DESCRIPTION OF THE TASK
Copy each line of the records that includes "frames".

____________

(** * Face tracking: detection/track association of inaFaceGender

    A shallow embedding of [inaFaceGender/face_tracking.py]: the classes
    [Tracker], [TrackerList] and [TrackerDetector].  Python objects are
    records, methods are computations in a small state-and-exception
    monad, and the [dlib] primitives the module consumes are an interface
    (a type class) of which a scripted instance is given at the end. *)

From Stdlib Require Import String List ZArith QArith Qround Lqa Lia Bool.
Import ListNotations.
Local Open Scope Z_scope.

Set Implicit Arguments.

(* ===================================================================== *)
(** ** Python run-time: exceptions, outcomes, dictionaries *)
(* ===================================================================== *)

Inductive exn : Type :=
| NameError (name : string)
| AttributeError (attr : string)
| ZeroDivisionError
| KeyError (key : Z)
| IndexError
| ValueError.

Inductive outcome (A : Type) : Type :=
| Ret (a : A)
| Raise (e : exn).
Arguments Ret {A} a.
Arguments Raise {A} e.

(** [x < y] and [x > y] on Python numbers, [x == 0] for the divisor test. *)
Definition Qlt_bool (x y : Q) : bool := negb (Qle_bool y x).

(** Python's [int(x)] on a float: truncation towards zero. *)
Definition py_int (x : Q) : Z := Z.quot (Qnum x) (Zpos (Qden x)).

(** Python's true division [x / y]. *)
Definition py_div (x y : Q) : outcome Q :=
  if Qeq_bool y 0 then Raise ZeroDivisionError else Ret (x / y)%Q.

(** Python's [x % y] on integers. *)
Definition py_mod (x y : Z) : outcome Z :=
  if y =? 0 then Raise ZeroDivisionError else Ret (x mod y).

(** A [dict] keeps its keys in insertion order; assigning to a key that is
    present replaces the value in place. *)
Section Dict.
Variable V : Type.

Definition dict : Type := list (Z * V).

Definition dict_keys (m : dict) : list Z := map fst m.

Fixpoint dict_get (k : Z) (m : dict) : option V :=
  match m with
  | [] => None
  | (k', v) :: r => if k =? k' then Some v else dict_get k r
  end.

Fixpoint dict_set (k : Z) (v : V) (m : dict) : dict :=
  match m with
  | [] => [(k, v)]
  | (k', v') :: r =>
      if k =? k' then (k, v) :: r else (k', v') :: dict_set k v r
  end.

Fixpoint dict_del (k : Z) (m : dict) : dict :=
  match m with
  | [] => []
  | (k', v') :: r => if k =? k' then r else (k', v') :: dict_del k r
  end.
End Dict.

(** [list.remove(x)]: drops the first occurrence. *)
Fixpoint list_remove (x : Z) (l : list Z) : list Z :=
  match l with
  | [] => []
  | y :: r => if x =? y then r else y :: list_remove x r
  end.

(** [np.argmax]: the index of the first maximal element. *)
Fixpoint argmax_from (best : Q) (bi idx : nat) (l : list Q) : nat :=
  match l with
  | [] => bi
  | x :: r =>
      if Qlt_bool best x then argmax_from x idx (S idx) r
      else argmax_from best bi (S idx) r
  end.

Definition argmax (l : list Q) : option nat :=
  match l with
  | [] => None
  | x :: r => Some (argmax_from x 0%nat 1%nat r)
  end.

(** The names bound at module level in [face_tracking.py]. *)
Definition module_globals : list string :=
  ["dlib"; "np"; "Tracker"; "TrackerList"; "TrackerDetector"]%string.

Definition is_global (x : string) : bool :=
  existsb (String.eqb x) module_globals.

(* ===================================================================== *)
(** ** The state-and-exception monad *)
(* ===================================================================== *)

(** A computation over an object of type [S] and a log of type [L]; a
    raised exception keeps the mutations made before it. *)
Definition M (L S A : Type) : Type := S * L -> outcome A * (S * L).

Definition ret {L S A} (a : A) : M L S A := fun s => (Ret a, s).
Definition raise {L S A} (e : exn) : M L S A := fun s => (Raise e, s).
Definition bind {L S A B} (m : M L S A) (k : A -> M L S B) : M L S B :=
  fun s => match m s with
           | (Ret a, s') => k a s'
           | (Raise e, s') => (Raise e, s')
           end.
Definition gets {L S A} (f : S -> A) : M L S A := fun s => (Ret (f (fst s)), s).
Definition modify {L S} (f : S -> S) : M L S unit :=
  fun s => (Ret tt, (f (fst s), snd s)).
Definition emit {L S} (e : L) : M (list L) S unit :=
  fun s => (Ret tt, (fst s, snd s ++ [e])).
Definition lift {L S A} (o : outcome A) : M L S A := fun s => (o, s).

(** A name that is not a parameter or a local is looked up among the
    module globals. *)
Definition load_global {L S} (x : string) : M L S unit :=
  if is_global x then ret tt else raise (NameError x).

Declare Scope py_scope.
Delimit Scope py_scope with py.
Notation "x <- m ;; k" := (bind m (fun x => k))
  (at level 61, m at next level, right associativity) : py_scope.
Notation "m ;; k" := (bind m (fun _ => k))
  (at level 61, right associativity) : py_scope.
Local Open Scope py_scope.

(** [for x in l: body x] *)
Fixpoint for_each {L S X} (l : list X) (body : X -> M L S unit) : M L S unit :=
  match l with
  | [] => ret tt
  | x :: r => body x ;; for_each r body
  end.

(** [[f x for x in l]] *)
Fixpoint comprehension {L S X A} (l : list X) (f : X -> M L S A) : M L S (list A) :=
  match l with
  | [] => ret []
  | x :: r => a <- f x ;; t <- comprehension r f ;; ret (a :: t)
  end.

(** [stable R m]: every run of [m], returning or raising, moves the
    object along [R]. *)
Definition stable {L S A} (R : S -> S -> Prop) (m : M L S A) : Prop :=
  forall s, R (fst s) (fst (snd (m s))).

(* ===================================================================== *)
(** ** What the module consumes: frames and dlib *)
(* ===================================================================== *)

(** [dlib.rectangle], built from four integers. *)
Record rectangle : Type := Rectangle { left : Z; top : Z; right : Z; bottom : Z }.

(** [dlib.drectangle], what [get_position()] returns. *)
Record drectangle : Type := DRectangle { dleft : Q; dtop : Q; dright : Q; dbottom : Q }.

(** The frame type, the rectangle arithmetic and the correlation tracker
    are not defined by the module; they are the operations of this
    interface.  [frame_ne] is [!=] on two frames, taken to answer a
    boolean, and [shape] is [frame.shape]; [ct_update] is
    [t.update(frame)], [ct_update_guess] is [t.update(frame, bb)]. *)
Class Extern : Type := {
  frame : Type;
  frame_ne : frame -> frame -> bool;
  shape : frame -> Z * Z * Z;
  rect_area : rectangle -> Z;
  rect_intersect : rectangle -> rectangle -> rectangle;
  drect_area : drectangle -> Q;
  ctracker : Type;
  correlation_tracker : ctracker;
  ct_start_track : ctracker -> frame -> rectangle -> ctracker;
  ct_update : ctracker -> frame -> ctracker * Q;
  ct_update_guess : ctracker -> frame -> rectangle -> ctracker * Q;
  ct_get_position : ctracker -> drectangle
}.

(** One entry of the log per call of a primitive that mutates or costs:
    the tracker primitive of the track [tid], and the face detector. *)
Inductive event `{Extern} : Type :=
| EvStart (tid : Z) (f : frame) (bb : rectangle)
| EvUpdate (tid : Z) (f : frame)
| EvProbe (tid : Z) (f : frame) (bb : rectangle)
| EvDetect (f : frame).

Definition trace `{Extern} : Type := list event.

Definition is_probe `{Extern} (e : event) : bool :=
  match e with EvProbe _ _ _ => true | _ => false end.

(* ===================================================================== *)
(** ** class Tracker *)
(* ===================================================================== *)

Module Tracker.
Section WithExtern.
Context `{E : Extern}.

(** [update_val] is only set by [update]; it is absent on a tracker
    that never propagated. *)
Record self : Type := Make {
  last_frame : frame;
  t : ctracker;
  tid : Z;
  update_val : option Q
}.

Definition init {S} (fr : frame) (bb : rectangle) (id : Z) : M trace S self :=
  emit (EvStart id fr bb) ;;
  ret {| last_frame := fr;
         t := ct_start_track correlation_tracker fr bb;
         tid := id;
         update_val := None |}.

Definition intersect_area (s : self) (bb : rectangle) : Z :=
  let pos := ct_get_position (t s) in
  let tmp := Rectangle (py_int (dleft pos)) (py_int (dtop pos))
                       (py_int (dright pos)) (py_int (dbottom pos)) in
  rect_area (rect_intersect bb tmp).

Definition iou (s : self) (bb : rectangle) : outcome Q :=
  let inter := intersect_area s bb in
  py_div (inject_Z inter)
         (inject_Z inter + drect_area (ct_get_position (t s))
          + inject_Z (rect_area bb))%Q.

Definition update (fr : frame) : M trace self Q :=
  ne <- gets (fun s => frame_ne fr (last_frame s)) ;;
  (if ne : bool then
     s <- gets (fun s => s) ;;
     emit (EvUpdate (tid s) fr) ;;
     modify (fun s => let r := ct_update (t s) fr in
                      {| last_frame := fr; t := fst r; tid := tid s;
                         update_val := Some (snd r) |})
   else ret tt) ;;
  v <- gets update_val ;;
  match v with
  | Some q => ret q
  | None => raise (AttributeError "update_val")
  end.

Definition tracking_quality (fr : frame) (bb : rectangle) : M trace self Q :=
  s <- gets (fun s => s) ;;
  emit (EvProbe (tid s) fr bb) ;;
  emit (EvStart (tid s) fr bb) ;;
  let r := ct_update_guess (t s) fr bb in
  modify (fun s => {| last_frame := last_frame s;
                      t := ct_start_track (fst r) fr bb;
                      tid := tid s; update_val := update_val s |}) ;;
  ret (snd r).

(** The body reads [frame.shape], and [frame] is neither a parameter
    nor a local of [is_in_frame]: the name is looked up among the module
    globals, where it is not bound.  The test that follows the look-up is
    written on the shape passed in. *)
Definition is_in_frame (s : self) (frame_shape : Z * Z * Z) : outcome bool :=
  if is_global "frame" then
    let '(fheight, fwidth, _) := frame_shape in
    let pos := ct_get_position (t s) in
    Ret (Qlt_bool 0 (dright pos) && Qlt_bool (dleft pos) (inject_Z fwidth)
         && Qlt_bool (dtop pos) (inject_Z fheight) && Qlt_bool 0 (dbottom pos))
  else Raise (NameError "frame").
End WithExtern.
End Tracker.

(* ===================================================================== *)
(** ** class TrackerList *)
(* ===================================================================== *)

Module TrackerList.
Section WithExtern.
Context `{E : Extern}.

Record self : Type := Make { d : dict Tracker.self; i : Z }.

Definition init : self := {| d := []; i := 0 |}.

(** [self.d[k].method(...)] for a method that mutates the tracker. *)
Definition at_key {A} (k : Z) (m : M trace Tracker.self A) : M trace self A :=
  fun s =>
    match dict_get k (d (fst s)) with
    | None => (Raise (KeyError k), s)
    | Some trk =>
        let r := m (trk, snd s) in
        (fst r, ({| d := dict_set k (fst (snd r)) (d (fst s)); i := i (fst s) |},
                 snd (snd r)))
    end.

(** [self.d[k].method(...)] for a method that only reads. *)
Definition read_key {A} (k : Z) (f : Tracker.self -> outcome A) : M trace self A :=
  fun s =>
    match dict_get k (d (fst s)) with
    | None => (Raise (KeyError k), s)
    | Some trk => (f trk, s)
    end.

(** [del self.d[k]] *)
Definition del_key (k : Z) : M trace self unit :=
  fun s =>
    match dict_get k (d (fst s)) with
    | None => (Raise (KeyError k), s)
    | Some _ => (Ret tt, ({| d := dict_del k (d (fst s)); i := i (fst s) |}, snd s))
    end.

Definition update_one (fr : frame) (fid : Z) : M trace self unit :=
  q <- at_key fid (Tracker.update fr) ;;
  lost <- (if Qlt_bool q 7 then ret true
           else inside <- read_key fid (fun trk => Tracker.is_in_frame trk (shape fr)) ;;
                ret (negb inside)) ;;
  if lost : bool then del_key fid else ret tt.

Definition update (fr : frame) : M trace self unit :=
  keys <- gets (fun s => dict_keys (d s)) ;;
  for_each keys (update_one fr).

(** One element of [rmscore]. *)
Definition score (fr : frame) (bb : rectangle) (k : Z) : M trace self Q :=
  c <- read_key k (fun trk => Tracker.iou trk bb) ;;
  if Qlt_bool (1 # 2) c then at_key k (Tracker.tracking_quality fr bb) else ret 0%Q.

(** The locals [to_remove] and [to_add] of [ingest_detection]. *)
Record locals : Type := Locals { to_remove : list Z; to_add : dict Tracker.self }.

(** [to_add[idrm] = Tracker(frame, bb, idrm)] after [to_remove.remove(idrm)]. *)
Definition claim (fr : frame) (bb : rectangle) (idrm : Z) (loc : locals)
  : M trace self locals :=
  trk <- Tracker.init fr bb idrm ;;
  ret {| to_remove := list_remove idrm (to_remove loc);
         to_add := dict_set idrm trk (to_add loc) |}.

____________

RESULT OF THE EXERCISE
(** ** What the module consumes: frames and dlib *)
    interface.  [frame_ne] is [!=] on two frames, taken to answer a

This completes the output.